Over time my search for an interesting concept with which to 'sell' this project coalesced around the recollection of an image in an old book from the 1960s called "Megastructures" which documented the brief Megastructure design movement from that period. It was a picture of a city structure called Cable City which was based on the idea of using a web of tension cables strung across a canyon as the superstructure for a city built of modular retrofit structures. This image inspired the idea of a home built in a similar fashion and thus emerged a concept I dubbed the Dream Catcher.

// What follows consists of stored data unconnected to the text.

(** Two receipts for one statement with different keys and signatures. *)
Lemma signed_bytes_injective_witness :
  let receipt k := SReceipt (mkReceipt (mkId (replicate 16 1)) (mkId (replicate 16 2)) (mkId (replicate 16 3)) 7
                               (replicate 32 4) k k) in
  signed_bytes (receipt [1]) = signed_bytes (receipt [2]) ∧ statement (receipt [1]) = statement (receipt [2]).
Proof.
  intros receipt. assert (∀ k, wf_signed (receipt k)) as Hw.
  { intros k. assert (∀ n, is_u8 n → wf_bytes (replicate 16 n)) as Hr by (intros; by apply Forall_replicate).
    split_and!; try done; split; try done; by apply Hr. }
  split; [done|]. apply signed_bytes_injective; [apply Hw|apply Hw|done].
Defined.

End Witness.

(** The field types of a request. *)
Definition wf_request (req : WitnessRequest) : Prop :=
  wf_id (req_vault_id req) ∧ wf_id (req_object_id req) ∧ wf_id (req_version_id req) ∧
  length (req_commitment req) = 32%nat ∧ wf_bytes (req_commitment req).

(** What the vault relies on in a provider: a conditional, monotonic head per
    [(vault, object)], receipts that verify, idempotent retries, and heads
    that report the recorded receipt.  [pv_head] is the abstract state.  A
    call may fail at any point, also after the witness has recorded the
    receipt, so an error says nothing about the head of the requested object
    beyond what a success would. *)
Class ProviderContract `{Primitives} (P : Type) `{WitnessProvider P} : Type := {
  pv_inv : P → Prop;
  pv_head : P → VaultId → ObjectId → option WitnessReceipt;
  (** only the requested head can change, only by granting the request, and
      only when the expected epoch is the recorded one *)
  pv_issue p req e res p' :
    pv_inv p → wf_request req → is_u64 e → issue_receipt req e p = (res, p') →
    pv_inv p' ∧
    (∀ v o, (v, o) ≠ (req_vault_id req, req_object_id req) → pv_head p' v o = pv_head p v o) ∧
    (pv_head p' (req_vault_id req) (req_object_id req) = pv_head p (req_vault_id req) (req_object_id req) ∨
     e = match pv_head p (req_vault_id req) (req_object_id req) with Some h => rc_epoch h | None => 0 end ∧
     ∃ r, pv_head p' (req_vault_id req) (req_object_id req) = Some r ∧ e < rc_epoch r ∧
       Witness.verify_request r req = Ok tt) ∧
    (∀ r, res = Ok r →
       pv_head p' (req_vault_id req) (req_object_id req) = Some r ∧ e < rc_epoch r ∧
       Witness.verify_request r req = Ok tt);
  (** repeating a request that was granted changes nothing and can only return
      the receipt that was granted *)
  pv_issue_again p req e r res p' :
    pv_inv p → wf_request req → is_u64 e →
    pv_head p (req_vault_id req) (req_object_id req) = Some r → e < rc_epoch r → Witness.verify_request r req = Ok tt →
    issue_receipt req e p = (res, p') →
    (∀ v o, pv_head p' v o = pv_head p v o) ∧ (∀ r', res = Ok r' → r' = r);
  pv_object_head p v o ch res p' :
    pv_inv p → wf_id v → wf_id o → length ch = 32%nat → wf_bytes ch → object_head v o ch p = (res, p') →
    pv_inv p' ∧ (∀ v' o', pv_head p' v' o' = pv_head p v' o') ∧
    ∀ h, res = Ok h →
      Witness.head_verify_signature h = Ok tt ∧ hd_vault_id h = v ∧ hd_object_id h = o ∧ hd_challenge h = ch ∧
      match pv_head p v o with
      | Some r => hd_present h = true ∧ hd_version_id h = Some (rc_version_id r) ∧ hd_epoch h = rc_epoch r ∧
                  hd_commitment h = Some (rc_commitment r) ∧ hd_public_key h = rc_public_key r
      | None => hd_present h = false
      end;
}.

Dream Catcher would exploit the synergy between the found architecture of a natural rock form and the saddle polyhedral geometry which would emerge from tensioning a grid of steel cables between the rock face and the ground in the same manner as a spider's web nestled in the corner of a room. The cable grid serves as a kind of space frame serving as a mullion system for an enclosure 'skin' of silicone jointed planar glass and ceramic plates. It also serves as support for a system of suspended mezzanine platforms made with tensegrity trusses and room 'pods', each dedicated to a specific room task and varying in elevation. Lighting fixtures and other functional elements in the home would likewise be suspended within or from this cable matrix creating the effect of a home fashioned in the manner of a string sculpture or a native American dream catcher charm, hence the name of the design concept. I imagined similar structures being used to host other external elements of the home; exterior decking, walkways, a electric and thermal solar panel arrays, wind turbines, and more. Right away I realized that the most challenging aspect of this concept would be the crafting of the exterior skin panels which, most certainly, would demand the use of CAD/CAM technology. This, of course, would put the project well beyond the ideal of a aminstream form of non-toxic housing. But the point here was to devise something challenging enough to attract a lot of attention.

Unfortunately, this novel idea did nothing to make my project more appealing to the architects who were apparently far more concerned with who I was and my social status than anything I was trying to do. After several years of this rejection I was forced to abandon the web sponsored home project concept altogether, the collapse of the dot-com business sector destroying all possible credibility for anything based on a web site.